▸ **Exercise**
Write out the data below exactly, beginning with the first line and ending once the line that has "(Ethereum._is_valid_ip ip = Return true <->" is written.

--- Data provided Enclosed Below ---

(** X5. [_is_valid_ip] accepts exactly the strings with four components
    between dots, each read by [int] as a number from 0 to 255, and
    returns [False], without raising, on every other string. *)
Theorem is_valid_ip_iff_four_byte_components (ip : string) :
  (Ethereum._is_valid_ip ip = Return true <-> Ethereum.four_byte_components ip)
  /\ (Ethereum._is_valid_ip ip = Return false <-> ~ Ethereum.four_byte_components ip).
Proof.
  assert (Htrue : Ethereum._is_valid_ip ip = Return true
                  <-> Ethereum.four_byte_components ip).
  { split; [apply _is_valid_ip_four_byte_components|].
    intros (a & b & c & d & Hsplit & Ha & Hb & Hc & Hd).
    unfold Ethereum._is_valid_ip. rewrite Hsplit. cbn [length Nat.eqb negb].
    rewrite all_in_range_byte_components; [reflexivity|].
    repeat constructor; assumption. }
  split; [exact Htrue|].
  destruct (_is_valid_ip_returns ip) as [[|] Hvalid]; rewrite Hvalid.
  - split; [discriminate|]. intros Hnot. exfalso. apply Hnot, Htrue, Hvalid.
  - split; [|reflexivity]. intros _ Hfour. apply Htrue in Hfour. congruence.
Qed.

(** ** The addresses extracted, exactly (ethereum.py) *)

Lemma scan_parts_elem (parts ips ips' : list string) :
  Ethereum.scan_parts parts ips = Return ips' ->
  forall ip, ip ∈ ips' <->
    ip ∈ ips
    \/ (Ethereum._is_valid_ip ip = Return true
        /\ exists i : nat, parts !! i = Some "ip4" /\ parts !! S i = Some ip).
Proof.
  revert ips. induction parts as [|part rest IH]; intros ips Hscan ip.
  - injection Hscan as <-. split; [by left|].
    intros [Hin | (_ & i & Hi & _)]; [assumption | discriminate].
  - cbn [Ethereum.scan_parts] in Hscan. destruct rest as [|ip0 rest'].
    + injection Hscan as <-. split; [by left|].
      intros [Hin | (_ & i & _ & Hi)]; [assumption | discriminate].
    + destruct (String.eqb_spec part "ip4") as [->|Hne].
      * destruct (_is_valid_ip_returns ip0) as [valid Hvalid].
        rewrite Hvalid in Hscan. cbn [bind] in Hscan.
        rewrite (IH _ Hscan ip). destruct valid.
        -- rewrite elem_of_app, list_elem_of_singleton. split.
           ++ intros [[Hin | ->] | (Hv & i & H1 & H2)].
              ** by left.
              ** right. split; [assumption|]. by exists 0%nat.
              ** right. split; [assumption|]. by exists (S i).
           ++ intros [Hin | (Hv & [|i] & H1 & H2)].
              ** left. by left.
              ** cbn in H2. injection H2 as ->. left. by right.
              ** right. split; [assumption|]. by exists i.
        -- split.
           ++ intros [Hin | (Hv & i & H1 & H2)]; [by left|].
              right. split; [assumption|]. by exists (S i).
           ++ intros [Hin | (Hv & [|i] & H1 & H2)].
              ** by left.
              ** cbn in H2. injection H2 as ->. congruence.
              ** right. split; [assumption|]. by exists i.
      * rewrite (IH _ Hscan ip). split.
        -- intros [Hin | (Hv & i & H1 & H2)]; [by left|].
           right. split; [assumption|]. by exists (S i).
        -- intros [Hin | (Hv & [|i] & H1 & H2)].
           ++ by left.
           ++ cbn in H1. congruence.
           ++ right. split; [assumption|]. by exists i.
Qed.

Lemma scan_addrs_elem (addrs : list value) (ips ips' : list string) :
  Ethereum.scan_addrs addrs ips = Return ips' ->
  forall ip, ip ∈ ips' <->
    ip ∈ ips
    \/ (Ethereum._is_valid_ip ip = Return true
        /\ exists addr, VStr addr ∈ addrs /\ Ethereum.announces addr ip).
Proof.
  revert ips. induction addrs as [|a addrs IH]; intros ips Hscan ip.
  - injection Hscan as <-. split; [by left|].
    intros [Hin | (_ & addr & Hin & _)]; [assumption | by apply elem_of_nil in Hin].
  - assert (Hskip : forall v, (forall s, v <> VStr s) ->
                Ethereum.scan_addrs addrs ips = Return ips' ->
                ip ∈ ips' <->
                ip ∈ ips
                \/ (Ethereum._is_valid_ip ip = Return true
                    /\ exists addr, VStr addr ∈ (v :: addrs)
                                    /\ Ethereum.announces addr ip)).
    { intros v Hv Hrest. rewrite (IH _ Hrest ip). split.
      - intros [Hin | (Hvalid & addr & Hin & Hann)]; [by left|].
        right. split; [assumption|]. exists addr. split; [by right | assumption].
      - intros [Hin | (Hvalid & addr & Hin & Hann)]; [by left|].
        right. split; [assumption|]. exists addr. split; [|assumption].
        apply elem_of_cons in Hin as [Heq|Hin]; [|assumption].
        exfalso. by apply (Hv addr). }
    destruct a as [|s|l|]; cbn [Ethereum.scan_addrs] in Hscan;
      try (apply Hskip; [discriminate | exact Hscan]).
    clear Hskip.
    destruct (Ethereum.scan_parts (split "/" s) ips) as [mid|e] eqn:Hparts;
      [|discriminate]. cbn [bind] in Hscan.
    rewrite (IH _ Hscan ip), (scan_parts_elem _ _ _ Hparts ip). split.
    + intros [[Hin | (Hvalid & Hann)] | (Hvalid & addr & Hin & Hann)].
      * by left.
      * right. split; [assumption|]. exists s. split; [by left | exact Hann].
      * right. split; [assumption|]. exists addr. split; [by right | assumption].
    + intros [Hin | (Hvalid & addr & Hin & Hann)]; [left; by left|].
      apply elem_of_cons in Hin as [[= ->]|Hin].
      * left. right. split; [assumption | exact Hann].
      * right. split; [assumption|]. by exists addr.
Qed.

(** X6. The list that [_extract_ips] returns for a list of
    multiaddresses holds exactly the addresses that [_is_valid_ip]
    accepts and that some string of the list announces after a part
    ["ip4"]; elements of the list that are not strings contribute
    nothing. *)
Theorem extract_ips_exactly_announced_valid (addrs : list value) :
  exists ips,
    Ethereum._extract_ips (VList addrs) = Return ips
    /\ forall ip, ip ∈ ips <->
         Ethereum._is_valid_ip ip = Return true
         /\ exists addr, VStr addr ∈ addrs /\ Ethereum.announces addr ip.
Proof.
  cbn [Ethereum._extract_ips].
  destruct (scan_addrs_valid addrs [] ltac:(constructor)) as (ips & Hscan & _).
  rewrite Hscan. cbn [bind]. eexists. split; [reflexivity|].
  intros ip. rewrite elem_of_elements, elem_of_list_to_set.
  rewrite (scan_addrs_elem _ _ _ Hscan ip). split.
  - intros [Hin | Hann]; [by apply elem_of_nil in Hin | exact Hann].
  - intros Hann. by right.
Qed.

(** ** Lines that are not node objects (ethereum.py) *)





(** ** Reading the raw file (ethereum.py) *)









(** ** The client loop without the command line tool (solana.py) *)

Lemma lower_append (s1 s2 : string) : lower (s1 +:+ s2) = lower s1 +:+ lower s2.
Proof.
  induction s1 as [|c s1 IH]; [reflexivity|].
  rewrite append_cons. cbn [lower]. rewrite append_cons, IH. reflexivity.
Qed.

Lemma contains_MEV_lower (version : string) :
  contains "MEV" version = true -> contains "mev" (lower version) = true.
Proof.
  intros Hc. apply contains_occurs in Hc as (pre & post & ->).
  apply contains_occurs. exists (lower pre), (lower post).
  rewrite !lower_append. reflexivity.
Qed.

Lemma version_label_names (version : string) :
  Solana.version_label version ∈ Solana.api_client_names.
Proof.
  unfold Solana.version_label, Solana.api_client_names.
  repeat match goal with
         | |- context [if ?b then _ else _] => destruct b
         end;
    repeat (first [apply list_elem_of_here | apply list_elem_of_further]).
Qed.

Lemma api_client_label_names (n : Solana.node) :
  Solana.api_client_label n ∈ Solana.api_client_names.
Proof.
  assert (Hunknown : "Unknown" ∈ Solana.api_client_names)
    by (unfold Solana.api_client_names;
        repeat (first [apply list_elem_of_here | apply list_elem_of_further])).
  destruct n as [|gossip [[|version| |]|]]; cbn [Solana.api_client_label];
    try exact Hunknown; try apply version_label_names.
  destruct (String.eqb version ""); [exact Hunknown | apply version_label_names].
Qed.

(** X9. The loop of [SolanaAnalyzer.process_client_distribution] that
    runs without the command line tool counts every node exactly once:
    the counts of the table sum to the number of nodes, each row holds
    the number of nodes with its label, and the labels are among Jito
    Labs, Firedancer, Custom/MEV Client, Solana Labs and Unknown. A
    version string is counted as Custom/MEV Client only when it
    contains ["Custom"]: one that contains ["MEV"] is counted as Jito
    Labs by the earlier test on its lower-case form. *)
Theorem solana_api_only_counts_every_node `{SortValues} (data : list Solana.node) :
  sum_counts (Solana.process_client_distribution_api_only data)
  = Z.of_nat (length data)
  /\ NoDup (category <$> Solana.process_client_distribution_api_only data)
  /\ (forall label n,
        (label, n) ∈ Solana.process_client_distribution_api_only data <->
        n = Solana.nodes_with_client label data /\ 0 < n)
  /\ (forall r, r ∈ Solana.process_client_distribution_api_only data ->
                category r ∈ Solana.api_client_names)
  /\ (forall version,
        Solana.version_label version = "Custom/MEV Client" ->
        contains "Custom" version = true /\ contains "MEV" version = false).
Proof.
  unfold Solana.process_client_distribution_api_only.
  assert (Hfold : forall counts,
             fold_left Solana.count_client_api data counts
             = fold_left (fun c l => incr l c)
                         (omap (fun n => Some (Solana.api_client_label n)) data) counts).
  { intros counts. apply fold_count_by. reflexivity. }
  destruct (counted_table_rows
              (omap (fun n => Some (Solana.api_client_label n)) data)
              (sort_values (fold_left Solana.count_client_api data [])))
    as [Hnd Hrows].
  { rewrite sort_values_perm, Hfold. reflexivity. }
  assert (Hiff : forall label n,
             (label, n) ∈ sort_values (fold_left Solana.count_client_api data []) <->
             n = Solana.nodes_with_client label data /\ 0 < n).
  { intros label n. rewrite Hrows, occurrences_omap.
    unfold Solana.nodes_with_client.
    replace (List.filter (fun x => bool_decide (Some (Solana.api_client_label x) = Some label)) data)
      with (List.filter (fun x => bool_decide (Solana.api_client_label x = label)) data);
      [reflexivity|].
    apply List.filter_ext. intros x. apply bool_decide_ext.
    split; [congruence | intros [= ->]; reflexivity]. }
  split; [|split; [exact Hnd | split; [exact Hiff | split]]].
  - rewrite sum_counts_sort_values, Hfold, sum_counts_count_labels_from.
    change (sum_counts []) with 0.
    assert (Hlen : forall xs : list Solana.node,
               length (omap (fun n => Some (Solana.api_client_label n)) xs) = length xs).
    { induction xs as [|x xs IH]; [reflexivity|]. cbn. by rewrite IH. }
    rewrite Hlen. lia.
  - intros [label n] Hin. apply Hiff in Hin as [-> Hpos]. cbn [category fst].
    unfold Solana.nodes_with_client in Hpos.
    destruct (List.filter (fun n => bool_decide (Solana.api_client_label n = label)) data)
      as [|node rest] eqn:Hfilter; [cbn in Hpos; lia|].
    assert (Hnode : In node (List.filter
                               (fun n => bool_decide (Solana.api_client_label n = label))
                               data)) by (rewrite Hfilter; by left).
    apply List.filter_In in Hnode as [_ Hlabel].
    apply bool_decide_eq_true_1 in Hlabel as <-. apply api_client_label_names.
  - intros version. unfold Solana.version_label. cbn [existsb].
    destruct (contains "jito" (lower version)); cbn [orb]; [discriminate|].
    destruct (contains "mev" (lower version)) eqn:Hmev; cbn [orb]; [discriminate|].
    destruct (contains "firedancer" (lower version)); cbn [orb]; [discriminate|].
    destruct (contains "jump" (lower version)); cbn [orb]; [discriminate|].
    destruct (contains "MEV" version) eqn:HMEV.
    { apply contains_MEV_lower in HMEV. congruence. }
    cbn [orb]. destruct (contains "Custom" version); [auto | discriminate].
Qed.

(** ** The hosting table (solana.py) *)

Lemma count_node_hosting_label (inet_aton : string -> bool)
      (asn : string -> outcome (option string)) (counts : table) (n : Solana.node) :
  Solana.count_node inet_aton asn counts n
  = match Solana.hosting_label inet_aton asn n with
    | Some l => incr l counts
    | None => counts
    end.
Proof.
  unfold Solana.count_node, Solana.hosting_label.
  destruct (Solana.gossip_ip n) as [ip|e]; [|reflexivity].
  destruct (inet_aton ip); [|reflexivity].
  destruct (asn ip) as [[org|]|e]; try reflexivity.
  cbn [Solana.count_org]. destruct (String.eqb org ""); reflexivity.
Qed.

Lemma sort_values_nil `{SortValues} : sort_values [] = [].
Proof. apply Permutation_nil. symmetry. apply sort_values_perm. Qed.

--- End of Enclosed Data provided ---

▸ **Finished task**
(** X5. [_is_valid_ip] accepts exactly the strings with four components
    between dots, each read by [int] as a number from 0 to 255, and
    returns [False], without raising, on every other string. *)
Theorem is_valid_ip_iff_four_byte_components (ip : string) :
  (Ethereum._is_valid_ip ip = Return true <-> Ethereum.four_byte_components ip)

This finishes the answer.